At around 35 metres across, it is large enough to have once served a deliberate purpose, yet its drystone wall, ranging from just 30 centimetres to 80 centimetres wide and rarely exceeding a metre in height, is so similar in character to the ordinary field boundaries around it that the whole thing could easily be dismissed as a particularly old paddock. That tension between the ordinary and the possibly significant is what makes it worth a second look.

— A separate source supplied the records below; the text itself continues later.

(* ===== verification/Command.v ===== *)
(** * The commands

    [xprobe/cli/src/main.rs]: what the commands do between the command line and the printed
    result.  A command is a computation that gives the result it prints or fails with the
    error it prints; [exit_status] is the exit code.  What the live collectors return, and the
    JSON of specification files, are arguments; the arguments of a command are those [clap]
    has parsed. *)
From S2P Require Import Prelude BTree RustString Text Protocol Selector Measure Os Process Inspect.
From S2P Require Import CuptiCompat Doctor Discover Resolve Uprobe Usdt Validate Cupti CuptiFilter.
From S2P Require Import Completed Live Session Export Aggregate SyscallAggregate.
From S2P Require Import CuptiClient BpfCollect CpuAnalysis CpuSampling CpuCollect CpuCommand.
#[local] Open Scope Z_scope.

(** ** Errors and exit codes *)
Section failures.
Context `{SerdeJson}.

Definition error_exit (code : ErrorCode) : Z :=
  match code with
  | ErrorCode.TargetNotFound | ErrorCode.TargetExited | ErrorCode.TargetReused => 3
  | ErrorCode.PermissionDenied => 4
  | _ => 1
  end.
(** The exit code of a command: [emit_xprobe_error], or success. *)
Definition exit_status {A} (r : res CommandFailure A) : option Z :=
  match r with
  | Ok _ => Some 0
  | Err error => Some (error_exit (fail_code error))
  | Panic => None
  end.
(* ===== verification/Inject.v ===== *)
(** * Injecting the agent

    [xprobe/core/src/inject.rs]: the target is stopped with ptrace and made to call [malloc],
    [dlopen], [dlsym], the agent's start function and [free].  ptrace, the memory of the
    target and the clock are parameters, class [Ptrace] over the worlds of [Os]; an error of
    theirs is its number. *)
From S2P Require Import Prelude BTree RustString Text Protocol Selector Os Process Inspect Resolve.
From S2P Require Import Session.
#[local] Open Scope Z_scope.

(** [user_regs_struct]: the registers a call sets, and the others together. *)
Record Regs := BuildRegs {
  rip : Z; rsp : Z; rax : Z; rdi : Z; rsi : Z; rdx : Z; rcx : Z; r8 : Z; r9 : Z;
  other_regs : list Z }.

(** [WaitStatus], as far as it is distinguished. *)
Definition SIGSEGV : Z := 11.
Module WaitStatus.
Inductive WaitStatus : Set :=
| Stopped (signal : Z)
| PtraceEvent (signal event : Z)
| Exited (code : Z)
| Signaled (signal : Z)
| Continued
| StillAlive.
#[global] Instance WaitStatus_eq_dec : EqDecision WaitStatus.
Proof. solve_decision. Defined.
End WaitStatus.
Abbreviation WaitStatus := WaitStatus.WaitStatus.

Drystone enclosures of this kind are scattered across the west of Ireland, and their origins can be difficult to pin down without excavation. Some are early medieval, used as farmsteads or enclosures for livestock or grain storage; others are considerably older, associated with prehistoric settlement or ritual. The irregular circumference of this one hints that it was shaped as much by the underlying geology as by human intention. Running through the centre is a broad north-to-south rock fold, and to the east there is a large gryke, a term for the deep natural fissure that forms in limestone when rainwater slowly dissolves the joints in the rock. Clare sits on a vast limestone plain, and the karst topography here means that the land itself is constantly asserting its presence beneath the soil, shaping what can be built and where.